Recent studies show endocrine disruptors are in the blood or urine of nearly everyone, impacting people's fertility and sexual function, metabolic systems, sleep, and immune response. Without the legally mandated implementation of EDSP testing for endocrine effects, pesticides that are likely disrupting the endocrine system remain registered, exposing farmworkers, landscapers, consumers, and wildlife to harm.

"Consumers depend on the hard work of farm laborers, who often face dangerous working conditions and have little or no access to healthcare services, to bring food to their tables," said Suguet López, executive director of Líderes Campesinas, a plaintiff in the case. "Farmworker women and girls are especially susceptible to endocrine disruptors.
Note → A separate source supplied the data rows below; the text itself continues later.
Definition InitThermalParams (reader : INIReader) (dram : DRAMParams) (t : TimingParams)
    : outcome ThermalParams :=
  let geti := GetInteger reader "thermal" in
  let getr := GetReal reader "thermal" in
  let mx := geti "mat_dim_x"%string 512 in
  let my := geti "mat_dim_y"%string 512 in
  nx ← idiv (rows dram) mx;
  ny ← idiv (columns dram * device_width dram) my;
  let asr := (d_of_Z nx / d_of_Z ny)%double in
  if dltb (d_of_Z 4) asr && (banks_per_group dram =? 1) then
    tile ← tile_rows 14 asr 1;
    nx ← idiv nx tile;
    trn ← idiv (rows dram) tile;
    let ny := ny * tile in
    Ok {| const_logic_power := getr "const_logic_power"%string (d_of_Z 5);
          mat_dim_x := mx; mat_dim_y := my; row_tile := tile; tile_row_num := trn;
          num_x_grids := nx; num_y_grids := ny; bank_asr := (d_of_Z nx / d_of_Z ny)%double;
          loc_mapping := EmptyString; late_params := None |}
  else
    nrr ← rows_per_refresh dram t;
    Ok {| const_logic_power := getr "const_logic_power"%string (d_of_Z 5);
          mat_dim_x := mx; mat_dim_y := my; row_tile := 1; tile_row_num := rows dram;
          num_x_grids := nx; num_y_grids := ny; bank_asr := asr;
          loc_mapping := Get reader "thermal" "loc_mapping" EmptyString;
          late_params := Some
            {| bank_order := geti "bank_order"%string 1;
               bank_layer_order := geti "bank_layer_order"%string 0;
               num_row_refresh := nrr;
               chip_dim_x := getr "chip_dim_x"%string (d_dec 1 2);
               chip_dim_y := getr "chip_dim_y"%string (d_dec 1 2);
               amb_temp := getr "amb_temp"%string (d_of_Z 40) |} |}.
We call on EPA to do their part NOW to ensure we grow food in safe and sustainable ways for generations to come."

EPA's Office of Inspector General, an independent unit within the agency, reviewed EPA's progress on the EDSP in 2011 and 2021, both times concluding the agency had made little progress and concluding that in its current state the program is not achieving its legal requirement to safeguard human health and the environment against endocrine risks. The 2021 report included the shocking revelation that some EPA staff were instructed to function as if the screening program had been eliminated from EPA's budget, despite a $7.5 million allocation that same year–raising the prospect of EPA's intentional violation of its statutory duty.

Although EPA identified 18 chemicals as possible endocrine disruptors more than seven years ago, the agency has yet to take any action to safeguard public health. Since 2015, EPA has failed to act entirely, not conducting a single EDSP test.
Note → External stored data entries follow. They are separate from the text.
(** Vaults tell the channels of a stack apart, together with the layer. *)
Lemma vault_inj ch ch' v z z' b b' : 0 ≤ ch < channels c → 0 ≤ ch' < channels c → is_stack c = true →
  MapToVault c g ch = Ok v → MapToVault c g ch' = Ok v →
  MapToZ c g ch b = Ok z → MapToZ c g ch' b' = Ok z' → z = z' → ch = ch'.
Proof.
  intros Hch Hch' Hst. destruct plan_dims as (Hvx & Hvy & _).
  unfold MapToVault, MapToZ, vaults_x, vaults_y, is_stack in *. rewrite Hst in *.
  destruct (IsHMC c); cbn [orb] in *.
  - rewrite late_read. cbn [mbind outcome_bind]. intros E E' _ _ _.
    pose proof (Z.quot_rem ch (vault_x g)). pose proof (Z.quot_rem ch' (vault_x g)).
    pose proof (Z.quot_rem ch (vault_y g)). pose proof (Z.quot_rem ch' (vault_y g)).
    destruct (bank_order p =? 0); rewrite idiv_pos in E, E' by done; cbn [mbind outcome_bind] in E, E';
      injection E as <-; injection E' as E1 E2; lia.
  - rewrite Hst. intros [= <-] [= E] [= <-] [= <-] E'.
    pose proof (Z.quot_rem ch 2). pose proof (Z.quot_rem ch' 2). lia.
Qed.

(** The array of banks, the layer and the number of a bank determine it. *)
Lemma bank_spot_inj ch ch' bg b bg' b' z : bank_in_range bg b → bank_in_range bg' b' →
  bank_spot bg b = bank_spot bg' b' →
  MapToZ c g ch (bg * banks_per_group c + b) = Ok z → MapToZ c g ch' (bg' * banks_per_group c + b') = Ok z →
  bg = bg' ∧ b = b'.
Proof.
  intros Hb Hb'. pose proof (abs_bank_range _ _ Hb) as Ha. pose proof (abs_bank_range _ _ Hb') as Ha'.
  destruct Hb as [Hg Hb], Hb' as [Hg' Hb']. pose proof (lo_fit _ _ _ Hlay) as Hf.
  destruct plan_dims as (_ & _ & Hbx & Hby & _).
  pose proof (half_spec b) as Hh. pose proof (half_spec b') as Hh'. pose proof (half_spec (banks_per_group c + 1)) as Hw.
  unfold MapToZ, bank_spot, banks_fit, group_extent in *. destruct (IsHMC c) eqn:Ehmc.
  - destruct (layer_ok Ehmc) as (Hd & Hl & _). set (n := Z.quot (banks c) (num_dies c)) in *.
    rewrite late_read, !(idiv_pos (banks c)) by done. cbn [mbind outcome_bind]. fold n. rewrite !idiv_pos by lia.
    cbn [mbind outcome_bind]. destruct (quot_rem_pos (bg * banks_per_group c + b) n) as [-> _]; [lia..|].
    destruct (quot_rem_pos (bg' * banks_per_group c + b') n) as [-> _]; [lia..|]. intros [= Em] [= <-] [= Ez].
    pose proof (Z.div_mod (bg * banks_per_group c + b) n). pose proof (Z.div_mod (bg' * banks_per_group c + b') n).
    apply (digits_inj (banks_per_group c)); [done..|]. case_match; lia.
  - destruct (IsHBM c); [intros [= E1 E2]; lia|]. destruct (1 <? bankgroups c) eqn:E1.
    + destruct (bank_order p =? 0), (bank_x g <=? bank_y g); intros [= E2 E3]; lia.
    + apply Z.ltb_ge in E1. intros E _ _. split; [lia|].
      pose proof (Z.div_mod b (bank_x g)). pose proof (Z.div_mod b' (bank_x g)).
      pose proof (Z.div_mod b (bank_y g)). pose proof (Z.div_mod b' (bank_y g)).
      destruct (bank_order p =? 0); injection E as E2 E3; rewrite E2, E3 in *; lia.
Qed.

(** ** Rectangles *)

(** The cell [(x, y)] of a die belongs to a rectangle. *)
Definition covers (q : BankPosition) (x y z : Z) : Prop :=
  start_x q ≤ x ≤ end_x q ∧ start_y q ≤ y ≤ end_y q ∧ bp_z q = z.

Lemma position_ok ch bg b : 0 ≤ ch < channels c → bank_in_range bg b → ∃ q v,
  bank_position c g ch bg b = Ok q ∧ MapToVault c g ch = Ok v ∧
  MapToZ c g ch (bg * banks_per_group c + b) = Ok (bp_z q) ∧ 0 ≤ bp_z q < memory_dies c g ∧
  start_x q = (v.1 * bank_x g + (bank_spot bg b).1) * num_x_grids c ∧ end_x q = start_x q + num_x_grids c - 1 ∧
  start_y q = (v.2 * bank_y g + (bank_spot bg b).2) * num_y_grids c ∧ end_y q = start_y q + num_y_grids c - 1 ∧
  0 ≤ start_x q ∧ end_x q < dimX g ∧ 0 ≤ start_y q ∧ end_y q < dimY g.
Proof.
  intros Hch Hb. destruct (vault_ok ch Hch) as ([vx vy] & Ev & Hvx & Hvy). cbn [fst snd] in *.
  destruct (z_ok ch _ Hch (abs_bank_range _ _ Hb)) as (z & Ez & Hz).
  pose proof (bank_spot_range _ _ Hb) as [Hx Hy]. pose proof (lo_nx _ _ _ Hlay). pose proof (lo_ny _ _ _ Hlay).
  destruct plan_dims as (_ & _ & _ & _ & EX & EY & _).
  unfold bank_position. rewrite Ev, Ez, (bank_spot_ok _ _ Hb). cbn [mbind outcome_bind].
  destruct (bank_spot bg b) as [x y]. cbn [fst snd] in *. eexists _, (vx, vy).
  split; [reflexivity|]. cbn [fst snd bp_z start_x end_x start_y end_y].
  assert (0 ≤ vx * bank_x g + x < vaults_x c g * bank_x g) by nia.
  assert (0 ≤ vy * bank_y g + y < vaults_y c g * bank_y g) by nia. split_and!; try done; nia.
Qed.
(** * robot.running.builder.builders

    A shallow embedding of [TestSuiteBuilder] and [SuiteStructureParser]
    (src/robot/running/builder/builders.py) and the properties of the suite
    building pipeline: path validation, custom parser registration, the
    stack-based structure visitor, execution-mode reconciliation and the
    post-processing of the finished suite.

    Conventions.
    - Python exceptions are values of [exception]; fallible code returns
      [result].
    - [TestSuite] objects that the visitor shares between its stack, its
      [suite] attribute and the [suites] list of a parent live in a store
      (a list of cells addressed by position); attribute assignment through
      any alias is an update of the cell.
    - [LOGGER] calls only write to a log that nothing here reads back; they
      are left out.
    - [Path] objects are modelled by the string they print as. *)

From Stdlib Require Import Ascii String Lia.
From stdpp Require Import base list strings.

Local Open Scope string_scope.
Local Open Scope list_scope.
Set Warnings "-register-all".

(** ** Exceptions and results *)

(** [SystemError] is what the interpreter would raise on an internal
    inconsistency; here it marks a reference that points outside the store
    or a store that cannot be read back as a tree.  Lemma
    [parse_reads_back] shows that [parse] does not raise it once the
    traversal has completed. *)
Inductive exception :=
  | DataError (message : string)
  | TypeError (message : string)
  | KeyError
  | IndexError
  | AttributeError
  | SystemError.

Inductive result (A : Type) :=
  | Ok (a : A)
  | Raise (e : exception).
Arguments Ok {A} a.
Arguments Raise {A} e.

Definition bind {A B} (r : result A) (k : A -> result B) : result B :=
  match r with
  | Ok a => k a
  | Raise e => Raise e
  end.

Notation "'let*' x ':=' r 'in' k" := (bind r (fun x => k))
  (at level 10, x name, r at level 200, k at level 200).
Notation "'let*' ' p ':=' r 'in' k" := (bind r (fun x => match x with p => k end))
  (at level 10, p pattern, r at level 200, k at level 200).

(** [try: body except DataError as err: raise DataError(handler err.message)];
    any other exception passes through. *)
Definition except_DataError {A} (body : result A) (handler : string -> string) : result A :=
  match body with
  | Raise (DataError message) => Raise (DataError (handler message))
  | other => other
  end.

(** [try: body except TypeError as err: raise DataError(handler str(err))]. *)
Definition except_TypeError {A} (body : result A) (handler : string -> string) : result A :=
  match body with
  | Raise (TypeError message) => Raise (DataError (handler message))
  | other => other
  end.

(** Sequential iteration of a fallible, state-passing loop body. *)
Definition foldM {A S} (f : A -> S -> result S) : list A -> S -> result S :=
  fix go (l : list A) (s : S) : result S :=
    match l with
    | [] => Ok s
    | a :: l' => let* s' := f a s in go l' s'
    end.

(** ** Python dictionaries

    Insertion ordered: assigning to an existing key keeps its position. *)
Section Dict.
Context {K V : Type} `{EqDecision K}.

Definition dict := list (K * V).

Fixpoint dict_get (k : K) (d : dict) : option V :=
  match d with
  | [] => None
  | (k', v) :: d' => if decide (k = k') then Some v else dict_get k d'
  end.

Fixpoint dict_set (k : K) (v : V) (d : dict) : dict :=
  match d with
  | [] => [(k, v)]
  | (k', v') :: d' =>
      if decide (k = k') then (k, v) :: d' else (k', v') :: dict_set k v d'
  end.

Definition dict_keys (d : dict) : list K := d.*1.

(** [d[k]], raising [KeyError] on a missing key. *)
Definition getitem (d : dict) (k : K) : result V :=
  match dict_get k d with
  | Some v => Ok v
  | None => Raise KeyError
  end.
End Dict.
Arguments dict : clear implicits.

(** Truth value of a Python sequence: empty is false. *)
Definition truthy {A} (l : list A) : bool :=
  match l with
  | [] => false
  | _ :: _ => true
  end.

(** ** Paths *)

Definition Path := string.

(** [f"{source}"] for a [Path|None]. *)
Definition str (source : option Path) : string :=
  match source with
  | Some p => p
  | None => "None"
  end.

(** [a or b] on [Path|None] operands: a [Path] is always truthy. *)
Definition or_else {A} (a b : option A) : option A :=
  match a with
  | Some _ => a
  | None => b
  end.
The endocrine system operates as one of the body's main control systems, regulating nearly every process from growth and development to fertility and sexual function. Chemicals, like those in pesticides, can disrupt the hormone system by increasing production of some hormones while decreasing others, and interfering with their signaling. Disruption can impair fertility and immune function, cause cancer, and create metabolic abnormalities. Fetuses, infants, and children are especially vulnerable since their physiological systems are still developing.

"Too many of our farmworkers have been harmed already!" said Mily Trevino-Sauceda, executive director & co-founder of Alianza Nacional de Campesinas, a plaintiff in the case. "EPA must do their job and protect farmworkers, especially farmworker women, and their families from these dangerous pesticides that cause harm to their endocrine system which can cause alterations in fertility, disrupted immune function, and various types of cancers."

Represented by counsel from CFS, the plaintiffs include Center for Environmental Health, Pesticide Action Network of North America, Organización en California de Líderes Campesinas, Alianza Nacional de Campesinas, and Rural Coalition.